Configure SSL when Using Multiple Authenticators

If you are configuring multiple authenticators, and have configured an additional LDAP Authenticator to communicate over SSL (one-way SSL only), you need to put the corresponding LDAP server's root certificate in an additional keystore used by the virtualization (libOVD) functionality.

Note:

If the LDAP server is using TLS/SSL and is using a certificate signed by an intermediate certificate authority, you need to import the intermediate and root CA certificates into the libOVD trust store.

In the following procedure you set the values for your environment variables: ORACLE_HOME, WL_HOME and JAVA_HOME.

The createKeystore command creates an OVD Keystore password. You have to type a value for the OVD Keystore password.

Before completing this task, you must configure the custom property, called virtualize, and set the property’s value to true.

Set up the keystore by running libovdconfig.bat on Windows, using the -createKeystore option.

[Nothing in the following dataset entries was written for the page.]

(** The second loop: accumulate the three id sets. *)
Definition collect_loop (object_type : ObjectType)
    (permission_view permission_change permission_delete : Permission)
    (result_folders : gmap uuid (gset Permission))
  : outcome (gset uuid * gset uuid * gset uuid) :=
  fold_each
    (collect_step object_type permission_view permission_change
                  permission_delete result_folders)
    (∅, ∅, ∅) (elements (dom result_folders)).

(** The [while my_folder2] loop of the publication overlay. *)
Fixpoint published_walk (fuel : nat) (object_type : ObjectType)
    (my_folder2 : option uuid) (result_view : gset uuid)
  : outcome (gset uuid) :=
  match my_folder2 with
  | None => Ret result_view
  | Some f2 =>
      match fuel with
      | 0 => Timeout
      | S fuel' =>
          published_walk fuel' object_type (parent_of st f2)
            (result_view
             ∪ ids_where object_type
                 (λ o, in_folder f2 (folder o) && is_published o))
      end
  end.

(** The body of the overlay loop, for one folder with a local view. *)
Definition overlay_step (fuel : nat) (object_type : ObjectType)
    (result_view : gset uuid) (my_folder : uuid) : outcome (gset uuid) :=
  if bool_decide (content_type_of st my_folder ≠ Some ENCLAVE) then
    published_walk fuel object_type (parent_of st my_folder) result_view
  else Ret result_view.

(** The publication overlay. *)
Definition publication_overlay (fuel : nat) (object_type : ObjectType)
    (permission_view : Permission)
    (result_folders : gmap uuid (gset Permission))
    (result_view : gset uuid) : outcome (gset uuid) :=
  if has_is_published object_type && has_folder object_type then
    let folders_with_local_view :=
      filter (λ f, permission_view ∈ result_folders !!! f)
             (elements (dom result_folders)) in
    fold_each (overlay_step fuel object_type)
              result_view folders_with_local_view
  else Ret result_view.

(** [RoleAssignment.get_accessible_object_ids] *)
Definition get_accessible_object_ids (fuel : nat) (folder : uuid)
    (user : Principal) (object_type : ObjectType)
  : outcome (list uuid * list uuid * list uuid) :=
  let class_name := class_name_lower object_type in
  permission_view ← Permission_get st ("view_" +:+ class_name);
  permission_change ← Permission_get st ("change_" +:+ class_name);
  permission_delete ← Permission_get st ("delete_" +:+ class_name);
  let perms : gset Permission :=
    list_to_set [permission_view; permission_change; permission_delete] in
  ref_permission ← Permission_get st "view_folder";
  subs ← get_sub_folders st fuel folder;
  let perimeter : gset uuid := {[folder]} ∪ list_to_set subs in
  let role_assignments :=
    filter (λ ra, ref_permission ∈ permissions (role ra.2))
           (get_role_assignments st user) in
  result_folders ← grant_loop fuel perimeter perms role_assignments;
  results ← collect_loop object_type permission_view permission_change
                         permission_delete result_folders;
  let '(result_view, result_change, result_delete) := results in
  result_view ← publication_overlay fuel object_type permission_view
                                    result_folders result_view;
  Ret (elements result_view, elements result_change, elements result_delete).
End AccessibleSetIndex.

(** ** Writes: commands over the store

    A command returns the store it leaves behind together with its outcome:
    the module opens no transaction, so the writes made before an exception
    are in the store the exception leaves. *)

Definition cmd (A : Type) : Type := Store → Store * outcome A.

Global Instance cmd_bind : MBind cmd := λ A B k m st,
  match m st with
  | (st', Ret a) => k a st'
  | (st', Raise e) => (st', Raise e)
  | (st', Timeout) => (st', Timeout)
  end.

Definition read {A} (g : Store → A) : cmd A := λ st, (st, Ret (g st)).
Definition done_with {A} (a : A) : cmd A := λ st, (st, Ret a).

Definition set_UserGroup_objects (t : gmap uuid UserGroup) (st : Store) :=
  mkStore (Folder_objects st) (Permission_objects st) (Role_objects st)
          t (User_user_groups st) (RoleAssignment_objects st).

Definition set_RoleAssignment_objects (t : gmap uuid RoleAssignment)
    (st : Store) :=
  mkStore (Folder_objects st) (Permission_objects st) (Role_objects st)
          (UserGroup_objects st) (User_user_groups st) t.

(** [UserGroup.objects.create(name=..., folder=..., builtin=...)]; the new
    primary key is one the table does not hold. *)
Definition UserGroup_objects_create (name : string) (folder : uuid)
    (builtin : bool) : cmd uuid := λ st,
  let id := fresh (dom (UserGroup_objects st)) in
  (set_UserGroup_objects
     (<[id := mkUserGroup name folder builtin]> (UserGroup_objects st)) st,
   Ret id).

(** [Role.objects.get(name=...)] on a given state of the table *)
Definition Role_get (roles : gmap uuid Role) (name : string) : outcome Role :=
  match filter (λ kv, role_name kv.2 = name) (map_to_list roles) with
  | [] => Raise DoesNotExist
  | [kv] => Ret kv.2
  | _ => Raise MultipleObjectsReturned
  end.

(** [Role.objects.get(name=...)] *)
Definition Role_objects_get (name : string) : cmd Role := λ st,
  (st, Role_get (Role_objects st) name).

(** [RoleAssignment.objects.create(user_group=..., role=..., builtin=...,
    folder=..., is_recursive=...)]; [folder] is a non-null foreign key. *)
Definition RoleAssignment_objects_create (user_group : uuid) (role : Role)
    (builtin : bool) (folder : option uuid) (is_recursive : bool)
  : cmd uuid := λ st,
  match folder with
  | None => (st, Raise IntegrityError)
  | Some folder =>
      let id := fresh (dom (RoleAssignment_objects st)) in
      (set_RoleAssignment_objects
         (<[id := mkRoleAssignment ∅ None (Some user_group) role
                                    is_recursive builtin folder]>
            (RoleAssignment_objects st)) st,
       Ret id)
  end.

(** [ra.perimeter_folders.add(folder)] *)
Definition perimeter_folders_add (ra : uuid) (folder : uuid) : cmd unit :=
  λ st,
  (set_RoleAssignment_objects
     (alter (λ r, mkRoleAssignment ({[folder]} ∪ perimeter_folders r)
                    (user r) (user_group r) (role r) (is_recursive r)
                    (ra_builtin r) (ra_folder r))
            ra (RoleAssignment_objects st)) st,
   Ret ()).

(** The members of [UserGroupCodename] and [RoleCodename] the provisioner
    names. *)
Inductive Codename := READER | APPROVER | ANALYST | DOMAIN_MANAGER.

Section DomainProvisioner.
(** The string values of the two enumerations of [core.utils]. *)
Context (UserGroupCodename RoleCodename : Codename → string).

(** One of the four blocks [ra = RoleAssignment.objects.create(...)]
    followed by [ra.perimeter_folders.add(folder)]. *)
Definition create_builtin_ra (c : Codename) (group : uuid) (folder : uuid)
  : cmd unit :=
  role ← Role_objects_get (RoleCodename c);
  root ← read get_root_folder;
  ra ← RoleAssignment_objects_create group role true root true;
  perimeter_folders_add ra folder.

(** [Folder.create_default_ug_and_ra] *)
Definition create_default_ug_and_ra (folder : instance Folder) : cmd unit :=
  if decide (content_type folder.2 = DOMAIN) then
    readers ← UserGroup_objects_create (UserGroupCodename READER)
                                       folder.1 true;
    approvers ← UserGroup_objects_create (UserGroupCodename APPROVER)
                                         folder.1 true;
    analysts ← UserGroup_objects_create (UserGroupCodename ANALYST)
                                        folder.1 true;
    managers ← UserGroup_objects_create (UserGroupCodename DOMAIN_MANAGER)
                                        folder.1 true;
    _ ← create_builtin_ra READER readers folder.1;
    _ ← create_builtin_ra APPROVER approvers folder.1;
    _ ← create_builtin_ra ANALYST analysts folder.1;
    create_builtin_ra DOMAIN_MANAGER managers folder.1
  else done_with ().
End DomainProvisioner.

(** ** [PublishInRootFolderMixin.save] *)

Definition set_is_published (b : bool) (o : ObjectRow) : ObjectRow :=
  mkObjectRow (folder o) (risk_assessment__folder o) (entity__folder o)
              (provider_entity__folder o) b.

Definition set_objects (t : gmap uuid ObjectRow) (ot : ObjectType) :=
  mkObjectType (class_name_lower ot) (has_folder ot) (has_risk_assessment ot)
               (has_entity ot) (has_provider_entity ot) (has_parent_folder ot)
               (has_is_published ot) t.

(** [save] of an instance [self] with primary key [id] of a class that
    inherits the mixin; [super().save()] writes the row. The attribute
    [folder] is the foreign key of [FolderMixin], which is not nullable:
    [getattr(self, "folder")] raises while it is unset, and raises
    [AttributeError] on a class that has no such attribute. *)
Definition save (st : Store) (object_type : ObjectType) (id : uuid)
    (self : ObjectRow) : outcome ObjectType :=
  self_folder ← (if has_folder object_type then
                   match folder self with
                   | Some f => Ret f
                   | None => Raise RelatedObjectDoesNotExist
                   end
                 else Raise AttributeError);
  let self :=
    if bool_decide (Some self_folder = get_root_folder st)
       && has_is_published object_type
       && negb (is_published self)
    then set_is_published true self
    else self in
  Ret (set_objects (<[id := self]> (objects object_type)) object_type).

Type the command to look similar to the following:

libovdconfig.bat -createKeystore -host <hostname> -port <Admin_Server_Port> -domainPath <OracleHome>/user_projects/domains/bi -userName <BI Admin User>

At the prompt, type the Oracle Analytics Server administrator user name and password.
Type a password for the OVD Keystore password to secure a Keystore file.
Export the root and any intermediate certificates from the LDAP directory.

Use the following keytool command to import the root and any intermediate certificates into the libOVD keystore:

<OracleHome>/jdk/jre/bin/keytool -import -keystore <OracleHome>/user_projects/domains/bi/config/fmwconfig/ovd/default/adapters.jks -storepass <KeyStore password> -alias <alias of your choice> -file <Certificate filename>

Restart WebLogic Server and Oracle Analytics Server processes.

You should see two new credentials in the Credential Store and a new Keystore file, called adapters.jks in the following location, <OracleHome>/user_projects/domains/bi/config/fmwconfig/ovd/default.